------ Extracted records ------

(** The calls that are neither a loop of the leader or the worker, nor fire
    the worker's Deferred. *)
Definition side_call (c : call) : bool :=
  match c with
  | TrackMembers _ _ | TrackMyAssignments _ | TrackMyPeers _ | ReassignCoreStores _ | UpdateAssignments
  | ProcessConfigAssignment => false
  | _ => true
  end.

(** A relation that the parts of the generators between two waits respect. *)
Class Frames (R : coordinator → coordinator → Prop) : Prop := {
  fr_pre :: PreOrder R;
  fr_retries s n : R s (s <| retries := n |>);
  fr_session s i : R s (s <| session_id := i |>);
  fr_down s : R s (s <| shutting_down := true |>);
  fr_call c : side_call c = true → follows R (call_later c);
  fr_new : follows R new_deferred;
  fr_fire d r : follows R (fire d r);
  fr_rcvd d r : follows R (fire_rcvd d r);
  fr_waiter d s : R s (s <| wait_for_leader_deferreds ::= λ l, l ++ [d] |>);
  fr_ids l v : follows R (set_leader l (λ x, x <| core_store_ids := v |>));
  fr_assignment l v : follows R (set_leader l (λ x, x <| core_store_assignment := v |>));
  fr_members l v : follows R (set_leader l (λ x, x <| members := v |>));
  fr_restart l : follows R (restart_core_store_reassignment_soak_timer l);
  fr_lost : follows R just_lost_leadership;
  fr_elect b e : follows R (elect b e);
  fr_nonleader i : follows R (assert_nonleadership i);
  fr_stop_leader : follows R stop_leader;
  fr_worker_start : follows R worker_start;
  fr_worker_stop : follows R worker_stop;
  fr_workload w : follows R (stash_and_restart_soak_timer w);
  fr_update : follows R update_assignments;
  fr_take r : follows R (take_assignment r);
  fr_peers i j m : follows R (update_peers i j m);
  fr_recv : follows R recv_peers_map;
  fr_assignments_again i : follows R (assignments_again i);
  fr_peers_again i : follows R (peers_again i);
}.

Section paced.
Context (R : coordinator → coordinator → Prop) {HF : Frames R}.
Local Abbreviation pc := (paced (Ev := ev) R).

#[local] Hint Resolve paced_lift fr_pre fr_call fr_new fr_fire fr_rcvd fr_ids fr_assignment fr_members fr_restart fr_lost fr_elect
  fr_nonleader fr_stop_leader fr_worker_start fr_worker_stop fr_workload fr_update fr_take fr_peers fr_recv
  fr_assignments_again fr_peers_again : paced_db.
(** What may have happened to the loops of [l] when [o] has gone on from
    [s0]: [n] are left of it. *)
Definition loop_outcome (o : origin) (s0 s : coordinator) (n : nat → nat) : Prop :=
  calm s ∧ length (leaders s0) ≤ length (leaders s) ∧ (∀ l, halted_at s0 l → halted_at s l) ∧
  (∀ l, l < length (leaders s0) →
    loop_calls l s + n l = loop_calls l s0 + is_loop l o ∨ loop_calls l s + n l ≤ loop_calls l s0 + is_loop l o ∧ halted_at s l) ∧
  (∀ l, length (leaders s0) ≤ l → loop_calls l s + n l ≤ (if decide (l < length (leaders s)) then 1 else 0) + is_loop l o ∧
    (l < length (leaders s) → 1 ≤ loop_calls l s)).

Lemma calm_outcome o s0 s n : keeps_calm s0 s → calm s0 → (∀ l, n l = is_loop l o) → loop_outcome o s0 s n.
Proof.
  intros Hk Hs Hn. destruct (Hk Hs) as [Hc [H1 H2 H3 H4]]. split_and!; [done..| |].
  - intros l Hl. left. rewrite Hn, H3 by done. lia.
  - intros l Hl. rewrite Hn. case_decide as Hd; [rewrite H4 by lia; lia|]. rewrite (calm_absent s Hc) by lia. lia.
Qed.
(* ===== verification/CoordinationSample.v ===== *)
(** * Sample runs of the coordinator

    Runs of Coordinator.v, for the witnesses and for behaviours that the
    comments of the code do not expect. *)
From S2P Require Import Prelude Generators MessageQueue Coordination Leader Worker Coordinator LeaderProofs CoordinationProofs MemberLoops.
From Stdlib Require Import ZArith Lia.
From stdpp Require Import base gmap strings list.

Local Open Scope Z_scope.

#[local] Existing Instance plain_order.
#[local] Existing Instance sample_cluster.
#[local] Existing Instance plain_promise.
#[local] Existing Instance plain_promise_laws.

Definition lock (i : Z) : kv_entry := KvEntry leader_prefix (Some instance_id) (Some "s1") [i].

(** The session, the membership record, and an attempt to take the lock *)
Definition joins : list move := [MCall 0; MReply 0 (RString (Ok "s1")); MReply 0 (RBool (Ok true)); MCall 2].

(** The lock is ours. *)
Definition elected : list move := joins ++ [MReply 0 (RBool (Ok true)); MReply 0 (RGet (Ok (1, Some (lock 1))))].

Definition world_after (ms : list move) : world := default started (execs ms started).

Example elected_leader :
  let w := world_after elected in
  leader_ (st w) = Some 0%nat ∧ (l_halted <$> leaders (st w)) = [false] ∧ i_am_leader (st w) = true ∧
  snd <$> calls (st w) = [SessionTracking; MaintainMembership; TrackMyAssignments 0; TrackMyPeers 0;
    TrackMembers 0 0; TimedOut 0; GetInto 0 false leader_prefix (Some 1)].
Proof. vm_compute. done. Qed.

Definition runs (ms : list move) (w : world) : bool := if execs ms w then true else false.

Lemma sample_reachable ms : runs ms started = true → reachable (world_after ms).
Proof.
  unfold runs, world_after. destruct (execs ms started) as [w|] eqn:Hw; [|done]. intros _. by apply (execs_reachable ms).
Qed.

Lemma one_active_leader_witness :
  leader_ (st (world_after elected)) = Some 0%nat ∧ i_am_leader (st (world_after elected)) = true.
Proof.
  apply (one_active_leader (world_after elected)) with (x := leader_init).
  - apply sample_reachable. vm_compute. reflexivity.
  - vm_compute. reflexivity.
  - reflexivity.
Defined.

Lemma member_loop_alive_witness :
  (member_loops 0 (world_after elected) ≤ 1)%nat ∧ (false = false → member_loops 0 (world_after elected) = 1%nat).
Proof.
  apply (member_loop_alive (world_after elected)) with (l := 0%nat) (x := leader_init).
  - apply sample_reachable. vm_compute. reflexivity.
  - vm_compute. reflexivity.
Defined.

(** ** The worker gets its core store *)
Definition store_entry (c : string) : kv_entry :=
  KvEntry (assignment_prefix +:+ instance_id +:+ "/" +:+ core_storage_suffix) (Some c) None [].

Definition assigned : list move := elected ++ [MCall 2; MReply 1 (RGetAll (Ok (5, Some [store_entry "0001"])))].

Lemma core_store_final_witness :
  let w := world_after assigned in
  let w' := default w (exec (MCall 6) w) in
  mycore_store_id (worker_ (st w')) = Some "0001" ∧
  ∀ r, result_of (wait_for_core_store_assignment (worker_ (st w'))) = Some r → r = Ok (Id (Some "0001")).
Proof.
  apply (core_store_final (world_after assigned) _ "0001").
  - apply sample_reachable. vm_compute. reflexivity.
  - destruct (exec (MCall 6) (world_after assigned)) as [w'|] eqn:He; simpl; [|constructor]. apply rtc_once. by eapply exec_step.
  - vm_compute. reflexivity.
  - done.
Defined.

Example store_reported :
  result_of (wait_for_core_store_assignment (worker_ (st (world_after (assigned ++ [MCall 6]))))) = Some (Ok (Id (Some "0001"))).
Proof. vm_compute. reflexivity. Qed.

(** ** Behaviours that are not expected *)

(** A coordinator that is stopped between taking the lock and reading it back
    becomes the leader afterwards, and nothing halts that leader. *)
Definition stopped_late : list move :=
  joins ++ [MReply 0 (RBool (Ok true)); MUser UStop; MReply 1 (RUnit (Ok tt)); MReply 0 (RGet (Ok (1, Some (lock 1))))].

Example stopped_becomes_leader :
  let s := st (world_after stopped_late) in
  shutting_down s = true ∧ i_am_leader s = true ∧ (l_halted <$> leaders s) = [false].
Proof. vm_compute. done. Qed.

(** When the members are gone the leader bails out, but the coordinator still
    believes to be the leader and holds the lock: a new attempt does not make a
    new Leader. *)
Definition bails_out : list move :=
  elected ++ [MCall 4; MCall 7; MReply 2 (RGetAll (Ok (3, None))); MReply 1 RNow].

Example bail_out_leaves_no_leader :
  let s := st (world_after bails_out) in
  i_am_leader s = true ∧ leader_ s = None ∧ (l_halted <$> leaders s) = [true] ∧
  leader_ (elect true (Some (lock 2)) s).2 = None.
Proof. vm_compute. done. Qed.

(** A leader that is halted while it follows a change of the members still
    schedules the reassignment. *)
Definition halted_midway : list move :=
  elected ++ [MCall 4; MCall 7;
    MReply 2 (RGetAll (Ok (3, Some [KvEntry (membership_prefix +:+ m_id member1) (Some "10.0.0.1") (Some "s1") []])));
    MReply 1 RNow; MReply 1 (RGetAll (Ok (1, None))); MUser UStop; MReply 2 (RUnit (Ok tt)); MReply 1 (RKeys (Ok (1, None)))].

Example halted_leader_reassigns :
  let s := st (world_after halted_midway) in
  (l_halted <$> leaders s) = [true] ∧ ReassignCoreStores 0 ∈ snd <$> calls s.
Proof. vm_compute. split; [done|]. set_solver. Qed.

------

▶ [Task objective]:
Each line above with the string "left" in it should be located and copied.

▶ [Response to the exercise]:
    [s0]: [n] are left of it. *)
  - intros l Hl. left. rewrite Hn, H3 by done. lia.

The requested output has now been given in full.